Waaay earlier on in this thread, when someone asked what could be done, I listed my thoughts- or rather, I listed several moves that a society, via its government could make that may well have an impact on the number of DC born who are so badly parented. I also said that some of these things would be unpalatable, like making (usually!) women who are unsupported financially and socially attend mother and baby units to provide the support that might help them not introduce their own newborns into a cycle of welfare dependency and chaos. I suggested that handing paid-for flats available to such women was actually not necessarily in their best interests. I suggested that making the father financially responsible would both reduce the burden on the public purse and maybe encourage him to consider the consequences of unprotected sex. In short, preventing the conception of unplanned, unwanted DC rather than slamming the stable door after the horse has bolted. You'd have to read it all to get the gist!
I am also considering the point already made that many of these DC have 'undiagnosed SN' and wondering how much of the 'SN' has been caused by the rubbish, neglectful parenting? BUT once it has the 'SN' label, it 'becomes' the school's problem to deal with- and be judged for their 'failure'.
An interesting thing that has arisen in all this, almost as an aside, is the suggestion that a number of the infant offenders (joke!) who come to school with the skills of a 3 year old happen because they have parents who believe all development should be 'child-led' i.e. entirely at the pace the DC dictates. I have said that these families are not necessarily the focus of the DM article at all, but I guess they still constitute 'DC who are not school ready' thus may have a more difficult early school-experience as a result.
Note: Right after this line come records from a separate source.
Lemma Life_init : Life init.
Proof.
  split.
  - apply Inv_init.
  - intros r m H. exact (init_heap_empty r m _ H).
  - intros r m H. exact (init_heap_empty r m _ H).
  - done.
  - intros r. change (heap init) with (@nil QueuedMessage). by rewrite lookup_nil.
  - intros r t Ht. by apply elem_of_nil in Ht.
  - intros at_ r Ht. by apply elem_of_nil in Ht.
  - intros r. change (heap init) with (@nil QueuedMessage). by rewrite lookup_nil.
Qed.

Lemma run_Life ops s s' : Life s → run ops s = Some s' → Life s'.
Proof.
  revert s. induction ops as [|op ops IH]; intros s HL; simpl.
  - by intros [= <-].
  - destruct (step op s) as [s1|] eqn:E; [|done]. apply IH. by eapply step_Life.
Qed.

Lemma reachable_Life ops s : run ops init = Some s → Life s.
Proof. apply run_Life, Life_init. Qed.

(** ** A call that throws and a call that answers false (C8) *)

(** One queued message with a budget of three attempts, before the first
    cycle of the dispatcher. *)
Definition queued_state : State :=
  Eval vm_compute in
    default init (run [AddMessage (sample_text normal 3 None) "msg_a" 1000] init).

(** C8: in a state reached from the constructor, let an interval or timer
    callback start an attempt on a message.  The attempt is counted at
    once: the suspended call holds the message with [attempts] one higher.
    Any two answers of the transport that do not deliver, in particular a
    send call that throws and one that answers false, then leave the same
    messages, timers, suspended calls and flag: the attempt stays counted,
    and the message is pending when the new [attempts] is below
    [maxAttempts] and failed otherwise.  Whatever the transport answers,
    the promise of [processMessage] is fulfilled, never rejected. *)
Theorem thrown_send_counts_like_false ops s op s1 r m now t1 t2 :
  run ops init = Some s → heap s !! r = Some m →
  step op s = Some s1 → r ∈ dispatched op s → clock s1 ≤ now →
  attempt_failed (started m) t1 → attempt_failed (started m) t2 →
  (∃ k b u1 u2 m',
     awaiting s1 !! k = Some (r, b) ∧ heap s1 !! r = Some (started m)
     ∧ attempts (started m) = attempts m + 1
     ∧ step (Resume k t1 now) s1 = Some u1 ∧ step (Resume k t2 now) s1 = Some u2
     ∧ accounting u1 = accounting u2
     ∧ heap u1 !! r = Some m'
     ∧ attempts m' = attempts m + 1 ∧ maxAttempts m' = maxAttempts m
     ∧ status m' = (if bool_decide (attempts m + 1 < maxAttempts m)
                    then pending else failed))
  ∧ (∀ e, attempt_failed (started m) (send_throws e))
  ∧ attempt_failed (started m) (send_returns false)
  ∧ (∀ t s0 m0, ∃ s', processMessage_resume r m0 t now s0 = inr s').
Proof.
  intros Hrun Hm Hstep Hin Hclock Hf1 Hf2.
  pose proof (reachable_Inv ops s Hrun) as HI.
  split; [|split; [|split]].
  - assert (heap s1 !! r = Some (started m)) as Hm1.
    { by rewrite (step_started op s s1 r HI Hstep Hin), Hm. }
    assert (∃ k b, awaiting s1 !! k = Some (r, b)) as (k & b & Hk).
    { pose proof (step_awaiting op s s1 Hstep) as Ha.
      destruct op; try (by apply elem_of_nil in Hin).
      - assert ((r, true) ∈ awaiting s1) as Hin'.
        { rewrite Ha. apply elem_of_app. right.
          apply list_elem_of_fmap. by exists r. }
        apply list_elem_of_lookup_1 in Hin' as [k Hk]. eauto.
      - assert ((r, false) ∈ awaiting s1) as Hin'.
        { rewrite Ha. apply elem_of_app. right.
          apply list_elem_of_fmap. by exists r. }
        apply list_elem_of_lookup_1 in Hin' as [j Hj]. eauto. }
    destruct (on_resume_failed_alike k now (set_clock now s1) r b (started m) t1 t2)
      as (u1 & u2 & H1 & H2 & Hacc & Hu); [done|done|done|done|].
    exists k, b, u1, u2,
      (set_status (if bool_decide (attempts (started m) < maxAttempts (started m))
                   then pending else failed) (started m)).
    unfold step. rewrite bool_decide_eq_true_2 by done.
    repeat split; done.
  - intros e. apply attempt_failed_throws.
  - apply attempt_failed_returns_false.
  - intros t s0 m0.
    destruct (processMessage_resume_spec r m0 t now s0) as (s' & -> & _). eauto.
Qed.

Lemma thrown_send_counts_like_false_witness :
  run [AddMessage (sample_text normal 3 None) "msg_a" 1000] init = Some queued_state
  ∧ step (Interval 2000) queued_state = Some inflight_state
  ∧ ∃ k u1 u2 m',
      step (Resume k (send_throws (ErrorObject "timeout")) 2500) inflight_state
      = Some u1
      ∧ step (Resume k (send_returns false) 2500) inflight_state = Some u2
      ∧ accounting u1 = accounting u2
      ∧ heap u1 !! 0%nat = Some m'
      ∧ attempts m' = 1 ∧ status m' = pending.
Proof.
  split; [vm_compute; reflexivity|]. split; [vm_compute; reflexivity|].
  destruct (thrown_send_counts_like_false
              [AddMessage (sample_text normal 3 None) "msg_a" 1000] queued_state
              (Interval 2000) inflight_state 0
              (queuedMessage (sample_text normal 3 None) "msg_a" 1000) 2500
              (send_throws (ErrorObject "timeout")) (send_returns false))
    as [(k & b & u1 & u2 & m' & _ & _ & _ & H1 & H2 & H3 & H4 & H5 & _ & H6) _].
  - vm_compute; reflexivity.
  - vm_compute; reflexivity.
  - vm_compute; reflexivity.
  - vm_compute. apply list_elem_of_here.
  - vm_compute; discriminate.
  - vm_compute; discriminate.
  - vm_compute; discriminate.
  - exists k, u1, u2, m'.
    split; [exact H1|]. split; [exact H2|]. split; [exact H3|].
    split; [exact H4|]. split; [exact H5|exact H6].
Defined.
Finally, sadly I think decades of 'failed' intervention in the lives of these chaotic families demonstrates that chucking money at it doesn't seem to help- these families can't and won't access SureStart anyway, are suspicious and aggressive towards any 'intervention' thus their DC are doomed to repeat the cycle. Do I recall a figure stating that there are something like 250,000 'unreachable' families in the UK? Possibly recalled from a Labour 'initiative' where the plan was to tackle them on a family by family basis? Maybe that sort of focus might work but there'd have to be sticks and carrots in order to try and improve the outcome for the poor DC in such families to avoid an endless repetition.